Come sei entrata? Avevi ali e un vento
ti spingeva a volare e sei atterrata
lieve e stordita sopra la mia spalla
o sei venuta passo dopo passo
e senza peso hai detto alla mia mano
di toccarti? Se ora io mi affanno
per ritrovarti quando ti ho perduta
o sei svanita come una cometa
che ritorna ma dopo mille anni,
tu all'improvviso appari e mi sorridi,
scivoli sulla gamba e lasci un segno
che mi consola se mi fa del male,
che io coltivo come fosse un pegno
della tua bocca. Come sei arrivata?
Eri forse pulviscolo o zanzara
o luce che è filtrata da fessura?
La piazza è in sé perfetta e consolante,
piazza silente, piena piazza a sera,
un tempo assai di gente battagliera
ora vacante, solo un soffio ancora
di testarde parole, che rincuora.
E' quasi perfezione anche la noia,
che dalla piazza parte e si diffonde
e mi assopisce mentre torno a casa,
così mi annoio di una noia morale,
cioè priva di male, un po' saggezza
e un tanto smarrimento esistenziale,
senza proponimenti, rimanere
in stato biologico e animale.
Tra poco più di un secolo nessuno
degli odierni viventi sarà tale,
ma, a seconda del caso, carboncino
o briciola nel vuoto siderale
o ancora mummia in cerca d'ulteriore
più esplicito trapasso. Ciò dimostra
che la fine del mondo è ricorrente,
un programma seriale replicato
con ciclica frequenza nei millenni,
senza zelo il battage promozionale
ma di sicuro effetto, un deja vu
postato d'abitudine con cieca
sollecitudine forse da nessuno
che ne abbia contezza. Tanto vale
adattarsi alla recita virale,
non chiedere perché il programmatore
non cambi mai l'immagine finale.
La poesia di Giuseppe Grattacaso, Confidenze da un luogo familiare, dichiara esplicitamente, in apertura, tutti i suoi debiti: Gozzano, Noventa, Sinisgalli. Ma poi prende una strada propria, che affonda nelle proprie mancanze, malinconie, inciampi. E li restituisce al lettore attraverso immagini nitide e condivise, comprensibili da tutti. Grattacaso fa sue le leggi "classiche" della poesia, innervandole in una realtà che gli risulta estranea. Perché ormai «vince chi urla, vince chi ti assale, /non c´è mistero, se tu resti afflitto /sottovoce cortese derelitto». Il tentativo di chiamarsi fuori è forte. Ma l´impersonale vitalità del mondo irrompe, quando meno te l´aspetti. E allora bisogna stare all´erta, essere pronti a cogliere quella rivelazione inattesa e magari dolorosa.

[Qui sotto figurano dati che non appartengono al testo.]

(** What [reset] leaves of the instance: the two properties. *)
Lemma reset_self u :
  self (snd (gst_ffmpegvidcmp_reset u)) =
    {| width := -1; height := -1; fps_num := 0; fps_denom := 1;
       filter_graph := None; in1_ctx := None; in2_ctx := None; out_ctx := None;
       pixfmt := AV_PIX_FMT_NONE; method := method (self u);
       stats_file := stats_file (self u) |}.
Proof.
  unfold gst_ffmpegvidcmp_reset, bind, get_self, modify_self, call, ret; cbn.
  destruct (filter_graph (self u)) eqn:E; cbn;
    unfold with_filter_graph, with_ctxs, with_pixfmt, with_geometry; cbn;
    rewrite ?E; reflexivity.
Qed.

Lemma set_property_stores u v :
  filter_graph (self u) = None ->
  self (snd (gst_ffmpegvidcmp_set_property PROP_STATS_FILE v u)) =
    with_stats_file (g_value_get_string v) (self u) /\
  self (snd (gst_ffmpegvidcmp_set_property PROP_VIDCMP_METHOD v u)) =
    with_method (g_value_get_enum v) (self u).
Proof.
  intros Hg. unfold gst_ffmpegvidcmp_set_property, bind, get_self; cbn.
  rewrite Hg. split; reflexivity.
Qed.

Franco Marcoaldi, La Repubblica. 13 febbraio 2010
Giuseppe Grattacaso è deciso e tagliente come una folata di bora, sincero come i versi di Saba al quale rende omaggio riuscendo a far poesia di trattorie triestine.
(...) l' uso sapiente della parola e un pensiero acuto che va dritto al cuore del senso e delle cose comuni e le rivela sollevando la veste dell' abitudine, mostrando non la verità - appannaggio altrui - ma un punto di vista da un luogo diverso, la pausa («Ma chi lo dice che saremo salvi/ solo bruciando tra mille attività?/ In ozio la barbarie è debellata/ e la pigrizia da sempre è santità»). È un incantato disincanto dove i corridoi non sono offesa per architetti razionalisti ma «pista per lunghe scivolate, un alberato viale, terra di passaggio, tenebroso antro» e le attese dell' infanzia, spensierata curiosità. E le donne e l' amore sono un miraggio a cui piace restare tale, perché il mondo corre ma il poeta resta fermo, il suo dovere è guardare.

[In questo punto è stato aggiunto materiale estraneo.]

(** * A limit order book with price-time priority matching

    Shallow embedding of the C++17 order book (types.hpp, order.hpp,
    order_pool.hpp, price_level.hpp, order_book.hpp, order_book.cpp).

    - Unsigned machine integers are [Z] with the wrap-around written out
      ([wrap64], [wrap32]).
    - [Order*] is a slot index into the pool's contiguous [orders_] vector;
      [nullptr] is [None].  The intrusive [prev]/[next] links of the
      doubly-linked queues therefore live in the pool store, and the order
      index, the price levels and the matching engine all alias the same
      records, as in the source.
    - [std::map<Price, PriceLevel>] is an association list kept in strictly
      increasing key order ([begin] is its first entry, [rbegin] its last);
      [std::unordered_map<OrderId, Order*>] is a [gmap].
    - The book's member functions are state transformers in a small state and
      error monad; the [std::runtime_error] of the pool is [PoolExhausted],
      dereferencing an invalid pointer or indexing out of range is
      [InvalidAccess].  The [while] loops recurse on a fuel computed from the
      state; running out of it is [OutOfFuel].
    - The optional trade callback is an external sink that may not re-enter
      the book; it is not part of the book state and is left out. *)

From stdpp Require Import functions gmap list sorting.
From Stdlib Require Import ZArith Lia.

Local Open Scope Z_scope.
Set Warnings "-clear-no-such-hyp".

Alessandra Santangelo, Corriere della Sera, 14 marzo 2010
La vita dei bicchieri e delle stelle di Giuseppe Grattacaso è un libro da
leggere, un libro felice. Difficile definire una poesia che pare di gusto e intonazione oraziana, ma contemporaneamente metafisica come i quadri di Morandi, dei quali però non condivide
l'ossessività monotematica. Anzi, se comuni bicchieri animano questo libro, la sua ispirazione pare provenire da una coppa di champagne inebriate con le sue bollicine, come la musica di Mozart di
cui parlava Kierkegaard appunto accostandola all'euforizzante panacea francese. Perché con leggerezza mercuriale Grattacaso con i suoi bicchieri mette in scena il dramma del vuoto e del pieno del
mondo. Bisogna risalire alle celebri fiabe animate di Walt Disney, massime La Bella addormentata nel bosco e La Bella e la Bestia, per trovare il prototipo di una simile animazione delle cose:
bicchieri, stoviglie, e qui lampadine, hi-fi, lavatrice: con un movimento rossiniano, improvviso e insieme incantato, gli oggetti della casa manifestano il dilemma e lo stupore della vita del suo
abitante (...) Sono i dilemmi metafisici di John Donne.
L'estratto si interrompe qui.